Felix Munoz1, Yongwan Lim2, Sophia X. Cui3, Helmut Stark4, and Krishna Shrinivas Nayak1,2
1Department of Biomedical Engineering, University of Southern California, Los Angeles, CA, United States, 2Ming Hsieh Department of Electrical and Computer Engineering, University of Southern California, Los Angeles, CA, United States, 3Siemens Medical Solutions, Los Angeles, CA, United States, 4Stark Contrast, Erlangen, Germany

Synopsis

MRI has enabled significant advances in our understanding of human speech production. This application benefits from a lower magnetic field due to reduced off-resonance effects at air-tissue interfaces. Here, we evaluate the SNR and parallel imaging performance of a dedicated speech coil at 0.55 Tesla, and compare it to that of a head-neck coil. Over the upper airway regions of interest, the dedicated coil shows approximately 1.3- to 4.6-fold improvement in SNR efficiency compared to the head-neck coil.

Introduction

MRI is a powerful tool to visualize the complex coordination of articulators, enabling advances in speech science and clinical applications1. The linear scaling of susceptibility variation with field strength makes low field beneficial, especially because the features of interest are at the air-tissue interfaces2. Multi-channel local coils also provide increased SNR, and the ability to perform parallel imaging, increasing scan efficiency3.

In this work, we evaluate a custom upper airway (UA) coil for 1H imaging at 0.55 Tesla (23.6 MHz) and evaluate its performance in comparison with a head/neck (HN) coil over nine upper airway volumes-of-interest (VOIs). We also evaluate the parallel imaging performance for the dedicated UA coil using Cartesian SENSE with uniform and variable density undersampling. Similar studies at 1.5 and 3 Tesla showed significant SNR improvement with localized speech coils (up to 5-fold) 4-5.

Methods

Experimental Methods: Experiments were performed using a whole body 0.55T system (prototype MAGNETOM Aera, Siemens Healthineers, Erlangen, Germany) equipped with high-performance shielded gradients (45 mT/m amplitude, 200 T/m/s slew rate). The dedicated 8 channel UA coil (Stark Contrast, Germany) and the standard HN coil with 16 channels are shown in Figure 1. 3D volumes of the upper airway were acquired using 3D gradient echo imaging. Imaging parameters were: flip angle = 10o, TE = 5 ms, TR = 10 ms, FOV = 32x32x16 cm3, resolution = 2.5 x 2.5 x 5 mm3, receiver bandwidth = 150 Hz/Px, and ky and kz phase encoding along A-P and R-L directions, respectively. Four subjects were scanned in a supine position under a protocol approved by our Institutional Review Board, after providing written informed consent.
Data Analysis: Pre-scan noise was acquired with 256*128 samples per channel and used for pre-whitening. SNR maps were computed with the following equation6:
$$ SNR =\frac{ \sqrt{2} \left| \bf{b}^{H}\bf{p} \right|} {\sqrt{\left( \bf{b}^{H} \bf{b} \right) } } $$
where p is the vector of complex image values for each coil, b is the vector of complex coil sensitivities. Image and coil sensitivity data were pre-whitened prior to SNR evaluation. To compare the SNR efficiency of both coils, each coil was first compared to the integrated body coil by performing the imaging sequence without patient repositioning. This allowed calculation of SNR gains for each of UV and HN coils relative to the body coil. Subsequently, the ratio of SNR gains for each coil was obtained.

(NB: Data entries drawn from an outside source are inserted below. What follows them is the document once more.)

(** The scanned key needs the hole: it moves there, and leaves a hole. *)
Lemma shift_move m M x i j :
  shifting m M x i j -> taken m j -> between i j (home (key_at m j)) (n - 1) = false ->
  shifting {| keys := <[Z.to_nat i := key_at m j]> (keys m);
              vals := <[Z.to_nat j := None]> (<[Z.to_nat i := val_at m j]> (vals m)); msize := msize m |} M x j (next n j).
Proof.
  intros [[Ht Hkeys Hinj Hmap Hcnt Hsize] (Hi & Hj & Hij & Hx & Hxi) Hhole Hnull Hscan Hlink Hafter] Htj Hb.
  pose proof (home_range (key_at m j)) as Hh. pose proof n_val. rewrite between_dist in Hb by (done || lia).
  assert (dist n (home (key_at m j)) i < dist n (home (key_at m j)) j) as Hneed
    by (apply andb_false_iff in Hb as [Hb%Z.ltb_ge|Hb%Z.leb_gt]; revert Hb; unfold dist; zcases; lia).
  set (m' := {| keys := _ |}). assert (x <> j) by (unfold taken in Htj; congruence).
  assert (forall q, 0 <= q < n -> val_at m' q = if q =? j then None else if q =? i then val_at m j else val_at m q) as Hv.
  { intros q Hq. unfold m'.
    pose proof (val_insert {| keys := keys m; vals := <[Z.to_nat i := val_at m j]> (vals m); msize := msize m |} n j None q
      (<[Z.to_nat i := key_at m j]> (keys m)) (msize m)) as Hv1. cbn [vals] in Hv1. rewrite Hv1; [|destruct Ht; split; cbn [keys vals]; by rewrite ?zlen_insert|done..].
    by rewrite (val_insert m n) by done. }
  assert (forall q, 0 <= q < n -> key_at m' q = if q =? i then key_at m j else key_at m q) as Hk by (intros; by apply (key_insert m n)).
  assert (forall q, 0 <= q < n -> taken m' q <-> q <> j /\ (q = i \/ taken m q)) as Htk.
  { intros q Hq. unfold taken in *. rewrite Hv by done. destruct (Z.eqb_spec q j) as [->|]; [split; [done|by intros []]|].
    destruct (Z.eqb_spec q i) as [->|]; [split; [by auto|done]|]. split; [by auto|]. intros [_ [?|?]]; done. }
  split; [split|..].
  - destruct Ht as [Ht1 Ht2]. unfold m'. split; cbn [keys vals]; by rewrite !zlen_insert.
  - intros p Hp Hp'. apply Htk in Hp' as [Hpj Hp']; [|done]. rewrite Hk by done. destruct (Z.eqb_spec p i); [by apply Hkeys|].
    destruct Hp'; [done|]. by apply Hkeys.
  - intros p q Hp Hq Hp' Hq'. apply Htk in Hp' as [Hpj Hp'], Hq' as [Hqj Hq']; [|done..]. rewrite !Hk by done.
    destruct (Z.eqb_spec p i) as [->|], (Z.eqb_spec q i) as [->|]; try done; intros E.
    + destruct Hq' as [?|Hq']; [done|]. by apply Hinj in E.
    + destruct Hp' as [?|Hp']; [done|]. by apply Hinj in E.
    + destruct Hp', Hq'; try done. by apply Hinj.
  - intros k v. rewrite Hmap. split; intros (p & Hp & Hpv & Hpk).
    + destruct (Z.eq_dec p j) as [->|Hpj].
      * exists i. rewrite Hv, Hk, Z.eqb_refl by done. rewrite (proj2 (Z.eqb_neq i j)) by done. done.
      * exists p. rewrite Hv, Hk by done. rewrite (proj2 (Z.eqb_neq p j)) by done. destruct (Z.eqb_spec p i) as [->|]; [congruence|done].
    + rewrite Hv in Hpv by done. rewrite Hk in Hpk by done. destruct (Z.eqb_spec p j); [done|]. destruct (Z.eqb_spec p i); [by exists j|by exists p].
  - unfold m'; cbn [vals msize]. pose proof (val_lookup m n i Ht Hi) as Li. pose proof (val_lookup m n j Ht Hj) as Lj.
    rewrite (cnt_insert _ _ (val_at m j)) by (by rewrite list_lookup_insert_ne by lia). rewrite (cnt_insert _ _ _ _ Li), Hhole.
    change (cnt [None]) with 0. lia.
  - done.
  - unfold next. zcases; lia.
  - rewrite Hv, Z.eqb_refl by done. done.
  - rewrite Hv by done. rewrite (proj2 (Z.eqb_neq x j)), (proj2 (Z.eqb_neq x i)) by lia. done.
  - unfold dist, next. zcases; lia.
  - intros p q Hp Hq Hp' Hd. apply Htk in Hp' as [Hpj Hp']; [|done]. rewrite Hk in Hd by done.
    destruct (Z.eq_dec q j) as [->|Hqj]; [by left|]. right. apply Htk; [done|]. split; [done|].
    destruct (Z.eqb_spec p i) as [->|].
    + destruct (Hlink j q Hj Hq Htj) as [->|]; [lia|lia|by right].
    + destruct Hp' as [?|Hp']; [done|]. destruct (Hlink p q Hp Hq Hp' Hd) as [->|]; [by left|by right].
  - intros p Hp Hp' _. apply Htk in Hp' as [Hpj _]; [|done]. unfold dist, next. zcases; lia.
Qed.
(* ===== verification/Payload.v ===== *)
(** * PayloadCompression.kt, ZstdCodec.zstdKmp.kt

    The compression of payloads around the packet codec, and the zstd codec of the
    targets zstd-kmp supports: its two streaming loops with their output limit.  The
    streaming compressor and decompressor of zstd-kmp and the zlib codec are
    interfaces; the codec the loops make of them is shown to keep the promise the
    packet level relies on. *)
From S2P Require Import Prelude Mem Kotlin Packet.

(** ** Chunks of output *)

Record ByteCollector := { chunks : list (list Z); bc_size : Z }.

Definition newCollector : ByteCollector := {| chunks := []; bc_size := 0 |}.

(** [ByteArray.copyOf(n)]: truncated, or padded with zeros. *)
Definition copyOf (source : list Z) (n : Z) : list Z :=
  take (Z.to_nat n) (source ++ replicate (Z.to_nat n - length source) 0).

Definition append (c : ByteCollector) (source : list Z) (count : Z) : ByteCollector :=
  if count <=? 0 then c
  else {| chunks := chunks c ++ [copyOf source count]; bc_size := s32 (bc_size c + count) |}.

(** [chunk.copyInto(result, offset)] *)
Definition copyInto (chunk result : list Z) (offset : Z) : kt (list Z) :=
  if (0 <=? offset) && (offset + zlen chunk <=? zlen result) then Ok (splice result offset chunk) else Err IndexOutOfBounds.

Definition toByteArray (c : ByteCollector) : kt (list Z) :=
  let* result := arrayOf (bc_size c) 0 in
  let* (result, _) :=
    ofold (fun chunk '(result, offset) =>
      let* result := copyInto chunk result offset in Ok (result, s32 (offset + zlen chunk)))
      (chunks c) (result, 0) in
  Ok result.
(** * MoSP-Geo-Tool: geometry kernel, OSM store, line generalisation,
      POI connection and partition labelling

    A shallow embedding of the core of the tool:
    - [geo/geo_utils.py]      (distances, polygon test, connection primitives),
    - [geo/osm_import.py]     (Node, Way, OSM_objects: the keyed store),
    - [app/douglas_peucker.py] (iterative Douglas-Peucker),
    - [app/poi.py]            (POI connection strategies),
    - [app/partition.py]      (breadth-first partition labelling).

    Conventions of the embedding.
    - Python floats are IEEE binary64: [PrimFloat.float] with its primitive
      operations.  Python ints are unbounded: [Z].
    - Objects live in an arena: a reference to a [Node] or a [Way] is its OSM
      id, resolved in the AVL trees of [OSM_objects] ([gmap Z]).  Pure geometry
      takes the [Node] record itself (it only reads the read-only properties
      [lon], [lat], [node_id], tags).
    - An operation that can raise returns a [result]; an operation that also
      mutates the store is a function from the store to a [result] paired with
      the store as left by the call (mutations made before a raise persist).
    - A [while] loop is run with fuel; [None] means that the fuel ran out.
    - pyproj ([Geod.inv], [Geod.fwd], the UTM [Proj]) is an external library:
      it is a parameter of the kernel. *)

From Stdlib Require Import ZArith List Lia PrimFloat Uint63 Floats.
From stdpp Require Import base option list gmap strings.

Local Open Scope Z_scope.

(** ** Exceptions and results *)

Inductive exn : Type :=
| ValueError
| TypeError
| ZeroDivisionError
| IndexError
| AttributeError
| AssertionError
| UnboundLocalError.

Inductive result (A : Type) : Type :=
| Ok (a : A)
| Raise (e : exn).

Arguments Ok {A} a.
Arguments Raise {A} e.

Definition rbind {A B : Type} (m : result A) (k : A -> result B) : result B :=
  match m with
  | Ok a => k a
  | Raise e => Raise e
  end.


Notation "x <- m ;; k" := (rbind m (fun x => k))
  (at level 100, m at next level, right associativity).

(** ** Python arithmetic on floats *)

Module Py.

(** [x / y] on floats raises [ZeroDivisionError] when [y] compares equal to
    zero (either sign). *)
Definition div (x y : float) : result float :=
  if PrimFloat.eqb y 0%float then Raise ZeroDivisionError
  else Ok (PrimFloat.div x y).

(** [min(a, b)] keeps [a] unless [b < a]; [max(a, b)] keeps [a] unless
    [b > a]. *)
Definition min (a b : float) : float := if PrimFloat.ltb b a then b else a.
Definition max (a b : float) : float := if PrimFloat.ltb a b then b else a.

(** [x ** 2] on a float: the square [x * x]. *)
Definition sq (x : float) : float := PrimFloat.mul x x.

(** [float(z)], the C double an int is handed to pyproj as: the nearest
    double, ties to even, exact for magnitudes up to [2^53].  (Beyond the
    range of doubles, where Python raises [OverflowError], this is an
    infinity.) *)
Definition float_of_int (z : Z) : float :=
  SF2Prim (binary_normalize prec emax z 0 false).

(** [x < z] for a float [x] and an int [z].  Python compares the two values
    exactly, whatever the size of the int: a finite float is [m * 2^e] for
    integers [m] and [e], and the comparison is made on integers. *)
Definition lt_int (x : float) (z : Z) : bool :=
  match Prim2SF x with
  | S754_nan => false
  | S754_infinity negative => negative
  | S754_zero _ => (0 <? z)%Z
  | S754_finite negative m e =>
      let v := if negative then Z.neg m else Z.pos m in
      if (0 <=? e)%Z then (v * 2 ^ e <? z)%Z
      else (v <? z * 2 ^ (- e))%Z
  end.

(** [l[i]] for an index that is not negative. *)
Definition index {A : Type} (l : list A) (i : nat) : result A :=
  match l !! i with
  | Some x => Ok x
  | None => Raise IndexError
  end.

(** [l[0]] and [l[-1]]. *)
Definition first {A : Type} (l : list A) : result A :=
  match head l with
  | Some x => Ok x
  | None => Raise IndexError
  end.

Definition final {A : Type} (l : list A) : result A :=
  match last l with
  | Some x => Ok x
  | None => Raise IndexError
  end.

(** [d.setdefault(k, v)] on a dictionary (the returned value is unused). *)
Definition setdefault (k v : string) (d : gmap string string) : gmap string string :=
  match d !! k with
  | Some _ => d
  | None => <[k := v]> d
  end.

(** [1e400] overflows to infinity. *)
Definition inf : float := PrimFloat.infinity.
Definition neg_inf : float := PrimFloat.neg_infinity.

End Py.

(** ** Data model ([geo/osm_import.py]) *)

(** Bounding boxes and rectangles: [[left_lon, bottom_lat, right_lon, top_lat]]. *)
Definition Box : Type := (float * float * float * float)%type.

(** [class Node]. [neighbours] holds references (ids). *)
Record Node : Type := mkNode {
  node_id : Z;
  lon : float;
  lat : float;
  node_tags : gmap string string;
  node_attr : gmap string string;
  neighbours : list Z;
  partition_id : Z;       (* 0: none, -1: filtered street, >= 1: partition *)
  filtered : bool;
  poi : Z
}.

(** [class Way]. [nodeIDs] is [__nodes], [way_nodes] is [__node_objects]
    (references).  [generalized] maps a tolerance to a node list. *)
Record Way : Type := mkWay {
  way_id : Z;
  nodeIDs : list Z;
  way_nodes : list Z;
  way_tags : gmap string string;
  way_attr : gmap string string;
  way_partition_id : Z;
  way_filtered : bool;
  generalized : gmap Z (list Z);
  box : Box
}.

(** [class OSM_objects]: the AVL trees of nodes and ways, the raw relations
    (only their keys matter here), the two R-trees as the list of their
    [(id, box)] entries in insertion order, and the set of POI nodes.  The
    lists kept for export only (deleted and other ways) are left out. *)
Record OSM_objects : Type := mkOSM {
  node_avl : gmap Z Node;
  way_avl : gmap Z Way;
  relations : gmap Z unit;
  street_tree : list (Z * Box);
  building_tree : list (Z * Box);
  poi_set : gset Z
}.

(** Field updates. *)
Definition set_neighbours (l : list Z) (n : Node) : Node :=
  mkNode (node_id n) (lon n) (lat n) (node_tags n) (node_attr n) l
         (partition_id n) (filtered n) (poi n).
Definition set_partition_id (p : Z) (n : Node) : Node :=
  mkNode (node_id n) (lon n) (lat n) (node_tags n) (node_attr n) (neighbours n)
         p (filtered n) (poi n).
Definition set_poi_field (p : Z) (n : Node) : Node :=
  mkNode (node_id n) (lon n) (lat n) (node_tags n) (node_attr n) (neighbours n)
         (partition_id n) (filtered n) p.
Definition set_way_partition_id (p : Z) (w : Way) : Way :=
  mkWay (way_id w) (nodeIDs w) (way_nodes w) (way_tags w) (way_attr w) p
        (way_filtered w) (generalized w) (box w).
Definition set_way_node_lists (ids objs : list Z) (w : Way) : Way :=
  mkWay (way_id w) ids objs (way_tags w) (way_attr w) (way_partition_id w)
        (way_filtered w) (generalized w) (box w).

Definition with_node_avl (m : gmap Z Node) (s : OSM_objects) : OSM_objects :=
  mkOSM m (way_avl s) (relations s) (street_tree s) (building_tree s) (poi_set s).
Definition with_way_avl (m : gmap Z Way) (s : OSM_objects) : OSM_objects :=
  mkOSM (node_avl s) m (relations s) (street_tree s) (building_tree s) (poi_set s).
Definition with_street_tree (t : list (Z * Box)) (s : OSM_objects) : OSM_objects :=
  mkOSM (node_avl s) (way_avl s) (relations s) t (building_tree s) (poi_set s).
Definition with_poi_set (p : gset Z) (s : OSM_objects) : OSM_objects :=
  mkOSM (node_avl s) (way_avl s) (relations s) (street_tree s) (building_tree s) p.

(** Mutating the object a reference points to; a dangling reference is the
    [None] that [AVLTree.get] returns, and using it raises [AttributeError]. *)
Definition update_node (i : Z) (f : Node -> Node) (s : OSM_objects) : OSM_objects :=
  with_node_avl (alter f i (node_avl s)) s.
Definition update_way (i : Z) (f : Way -> Way) (s : OSM_objects) : OSM_objects :=
  with_way_avl (alter f i (way_avl s)) s.

Definition deref_node (s : OSM_objects) (i : Z) : result Node :=
  match node_avl s !! i with
  | Some n => Ok n
  | None => Raise AttributeError
  end.

Definition deref_way (s : OSM_objects) (i : Z) : result Way :=
  match way_avl s !! i with
  | Some w => Ok w
  | None => Raise AttributeError
  end.

(** [way.nodes] for a way of the store: the referenced [Node] objects.
    Lists of streets and buildings are lists of references to ways. *)
Fixpoint resolve_nodes (s : OSM_objects) (refs : list Z) : result (list Node) :=
  match refs with
  | [] => Ok []
  | r :: refs' =>
      n <- deref_node s r ;;
      ns <- resolve_nodes s refs' ;;
      Ok (n :: ns)
  end.

(** The result of [__distance_point_to_line]'s mode: a list of length one
    ([[node]]) or of length three ([[start, end, projection_scalar]]). *)
Inductive distance_mode : Type :=
| ModeNode (n : Node)
| ModeSegment (segment_start segment_end : Node) (projection_scalar : float).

Figure 2 illustrates the 9 VOIs used for SNR evaluation. Each VOI was edited using the 3D segmentation tools of ITK-SNAP7. For parallel imaging evaluation, g-factors were calculated for conjugate gradient (CG) SENSE with uniform density undersampling (UD), and for variable density (VD) Cartesian trajectory using 32 central lines. We tested acceleration factors of 2, 3, and 4. For CG SENSE, the g-factor at pixel ρ is defined as8:
$$ g_{\rho} = \sqrt{(E^{H}E)^{-1}_{\rho,\rho} \: (E^{H}E)_{\rho,\rho}} $$
where E is the encoding matrix as defined in [9].



Results

Figure 3 compares relative SNR for the UA and HN coil in all four subjects. The UA coil provides higher SNR gain in the upper airway regions whereas the HN coil provides higher SNR gain in the brain regions, as expected. This is supported by the quantitative measure of SNR gain as shown in Figure 4. The largest gains were in the upper and lower lip areas. The HN coil outperforms the UA coil in regions closer to the brain, such as the frontal lobe.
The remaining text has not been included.